The Bank of England will probably have to raise interest rates further from their current 14 year-high to tackle inflationary pressures that are gaining a foothold in Britain’s economy, its deputy governor, Dave Ramsden, has said.
The spread of inflation was showing up in rising British pay and companies’ pricing plans, having originally been triggered by the reopening of the world economy from Covid-19 lockdowns and then by Russia’s invasion of Ukraine, Ramsden said.
Inflation is expected to return to the Bank’s 2% target – down from above 9% now and a projected peak of 13% in October – as the economy goes into a recession and borrowing costs rise.
But there was also a risk of an inflation mentality developing, Ramsden said.
“Personally, I do think it’s more likely than not that we will have to raise the Bank rate further.

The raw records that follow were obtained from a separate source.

(** * Annotation store and session layer of the flatmap server

    A shallow embedding of [mapserver/annotator.py]: the [AnnotationStore]
    class (an SQLite database with an [annotations] and a [features] table),
    the process-wide session registry, the [__authenticated] decorator and
    the routes that matter for authentication and bulk export. *)

From Stdlib Require Import ZArith String Ascii List Bool Lia.
From Stdlib Require Import Sorting.Sorted Sorting.Permutation.
From stdpp Require Import base option list gmap strings pretty.
Import ListNotations.

Local Open Scope string_scope.
Local Open Scope Z_scope.

(** ** Python values

    Everything the code handles arrives as JSON or is built from JSON: a
    Python [None] is [JNull], a [dict] is [JObj].  A [dict] keeps its keys in
    insertion order, which is the order [json.dumps] writes them in, so it is
    an association list. Floats do not occur in the model. *)

#[warnings="-register-all"]
Inductive json : Type :=
| JNull
| JBool (b : bool)
| JNum (n : Z)
| JStr (s : string)
| JArr (items : list json)
| JObj (members : list (string * json)).

Abbreviation dict := (list (string * json)).

(** Python truthiness, as used by [if x] and [x and y]. *)
Definition truthy (v : json) : bool :=
  match v with
  | JNull => false
  | JBool b => b
  | JNum n => negb (n =? 0)
  | JStr s => negb (String.eqb s EmptyString)
  | JArr l => match l with [] => false | _ => true end
  | JObj m => match m with [] => false | _ => true end
  end.

(** [isinstance(v, dict)] *)
Definition is_dict (v : json) : bool :=
  match v with JObj _ => true | _ => false end.

Fixpoint dict_lookup (d : dict) (k : string) : option json :=
  match d with
  | [] => None
  | (k', v) :: d' => if String.eqb k k' then Some v else dict_lookup d' k
  end.

(** [d.get(k, default)] *)
Definition dict_get (d : dict) (k : string) (default : json) : json :=
  match dict_lookup d k with Some v => v | None => default end.

Fixpoint dict_remove (d : dict) (k : string) : dict :=
  match d with
  | [] => []
  | (k', v) :: d' =>
      if String.eqb k k' then dict_remove d' k else (k', v) :: dict_remove d' k
  end.

(** [d.pop(k, None)]: the value (or [None]) and the dict without [k]. *)
Definition dict_pop (d : dict) (k : string) : json * dict :=
  (dict_get d k JNull, dict_remove d k).

(** [d[k] = v]: an existing key keeps its place, a new one goes last. *)
Fixpoint dict_set (d : dict) (k : string) (v : json) : dict :=
  match d with
  | [] => [(k, v)]
  | (k', v') :: d' =>
      if String.eqb k k' then (k', v) :: d' else (k', v') :: dict_set d' k v
  end.

(** [d.update(e)] *)
Definition dict_update (d e : dict) : dict :=
  fold_left (fun acc kv => dict_set acc (fst kv) (snd kv)) e d.

(** ** [json.dumps]

    The default encoder: [", "] and [": "] separators, [ensure_ascii].  A
    character outside [' '..'~'], a quote or a backslash is escaped; the
    characters of a [string] are read as code points below 256. *)

Definition hex_digit (n : N) : ascii :=
  ascii_of_N (if (n <? 10)%N then 48 + n else 87 + n)%N.

Definition dquote : string := String (ascii_of_N 34) EmptyString.

Definition escape_char (c : ascii) : string :=
  let n := N_of_ascii c in
  if (n =? 34)%N then "\" +:+ dquote
  else if (n =? 92)%N then "\\"
  else if (n =? 10)%N then "\n"
  else if (n =? 13)%N then "\r"
  else if (n =? 9)%N then "\t"
  else if (n =? 8)%N then "\b"
  else if (n =? 12)%N then "\f"
  else if ((32 <=? n) && (n <=? 126))%N then String c EmptyString
  else "\u00" +:+ String (hex_digit (n / 16)) (String (hex_digit (n mod 16)) EmptyString).

Fixpoint escape_string (s : string) : string :=
  match s with
  | EmptyString => EmptyString
  | String c s' => escape_char c +:+ escape_string s'
  end.

Definition quote (s : string) : string := dquote +:+ escape_string s +:+ dquote.

Fixpoint join (sep : string) (l : list string) : string :=
  match l with
  | [] => EmptyString
  | [x] => x
  | x :: l' => x +:+ sep +:+ join sep l'
  end.

Fixpoint json_dumps (v : json) : string :=
  match v with
  | JNull => "null"
  | JBool true => "true"
  | JBool false => "false"
  | JNum n => pretty n
  | JStr s => quote s
  | JArr l => "[" +:+ join ", " (map json_dumps l) +:+ "]"
  | JObj m =>
      "{" +:+ join ", " (map (fun kv => quote (fst kv) +:+ ": " +:+ json_dumps (snd kv)) m)
          +:+ "}"
  end.

(** ** SQLite values and ordering

    Every column the code binds a payload value to has TEXT affinity.  The
    [sqlite3] module binds a [str] as text and an [int] (a [bool] is one) as
    a 64-bit integer, which the column stores as its decimal text; an [int]
    outside 64 bits, a [list] or a [dict] cannot be bound and the module
    raises before the statement runs.  [None] binds NULL, but the guards of
    [add_annotation] never let a [None] reach a binding, so the model has no
    NULL text. *)

Definition sql_text (v : json) : option string :=
  match v with
  | JStr s => Some s
  | JNum n =>
      if (- 2 ^ 63 <=? n) && (n <? 2 ^ 63) then Some (pretty n) else None
  | JBool true => Some "1"
  | JBool false => Some "0"
  | JNull | JArr _ | JObj _ => None
  end.

(** Text compares bytewise (the BINARY collation): [String.compare]. *)
Definition text_lt (s t : string) : Prop := String.compare s t = Lt.
Definition text_le (s t : string) : Prop := String.compare s t <> Gt.

(** ** The two tables *)

Record annotation_row := {
  a_rowid : Z;
  a_resource : string;
  a_item : string;
  a_created : string;
  a_orcid : string;
  a_creator : dict;        (* the value whose [json.dumps] text is stored *)
  a_annotation : dict      (* likewise *)
}.

(** [deleted] and [annotation] hold annotation row identifiers, stored as
    their decimal text and compared with [rowid] as numbers. *)
Record feature_row := {
  f_resource : string;
  f_item : string;
  f_deleted : option Z;
  f_annotation : Z;
  f_feature : dict
}.

Record database := {
  annotations_table : list annotation_row;
  features_table : list feature_row
}.

(** [ANNOTATION_STORE_SCHEMA] run on a new file. *)
Definition empty_database : database :=
  {| annotations_table := []; features_table := [] |}.

(** A connection sees its own uncommitted changes: [working] is what its
    statements read and write, [committed] what the file holds.  [commit]
    copies the first to the second; a rollback, and closing the connection,
    drop what [working] has beyond [committed]. *)
Record connection := {
  committed : database;
  working : database
}.

Definition connect (file : database) : connection :=
  {| committed := file; working := file |}.

(** ** Failures of the store

    A statement either runs or raises.  Which statement fails, and with what,
    is decided outside the program (a lock held by another process, a full
    disk, a damaged file), so a call of [add_annotation] takes it as an
    argument.  SQLite undoes the statement that failed.  For most errors it
    leaves the transaction open with the effects of the statements before
    it; for some (a full disk, an I/O error, no memory) it may have to roll
    the whole transaction back, after which the connection is in autocommit
    mode again and reads what the file holds.  Which of the two SQLite did is
    part of the failure: [cancelled]. *)

Inductive statement := InsertAnnotation | UpdateFeatures | InsertFeature | Commit.

Inductive exception_class :=
| AttributeError | TypeError | OverflowError | ProgrammingError
| OperationalError | DatabaseError | IntegrityError.

Record exception := {
  exc_class : exception_class;
  exc_message : string            (* [str(err)] *)
}.

Record fault := {
  failing : statement;
  raised : exception;
  cancelled : bool                (* SQLite rolled the transaction back *)
}.

Definition statement_eqb (s t : statement) : bool :=
  match s, t with
  | InsertAnnotation, InsertAnnotation | UpdateFeatures, UpdateFeatures
  | InsertFeature, InsertFeature | Commit, Commit => true
  | _, _ => false
  end.

(** [cursor.execute(st)]: [Some f] when the statement fails, with [f]. *)
Definition execute (ft : option fault) (st : statement) : option fault :=
  match ft with
  | Some f => if statement_eqb (failing f) st then Some f else None
  | None => None
  end.

Definition is_operational (e : exception) : bool :=
  match exc_class e with OperationalError => true | _ => false end.

(** What a method call does: return a value or let an exception out. *)
Inductive outcome :=
| Returned (result : dict)
| Raised (e : exception).

(** ** Queries as SQLite runs them *)

(** [order by] with a comparison: a stable insertion sort.  Rows that the
    comparison does not separate stay in the order of the table; SQLite
    promises no order for them. *)
Fixpoint insert_by {A} (leb : A -> A -> bool) (x : A) (l : list A) : list A :=
  match l with
  | [] => [x]
  | y :: l' => if leb x y then x :: l else y :: insert_by leb x l'
  end.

But I haven’t reached a firm decision on that,” he said.
“I’m going to look at the indicators, look at the evidence as we approach each upcoming meeting.”
The Bank raised borrowing costs last week by the most since 1995 as it took the Bank rate to 1.75% from 1.25%, its sixth increase since December, compounding the biggest two-year disposable income hit for households since at least the 1960s.
“We know that what we’re doing is adding to an already very challenging environment,” Ramsden said. “But our assessment is we needed to act forcefully to ensure that inflation doesn’t become embedded.“
Ramsden, a former senior official at Britain’s finance ministry who joined the Bank of England in 2017, said a fall in inflation expectations in financial markets was encouraging, as were signs that households and companies thought central bankers would get to grips with the problem.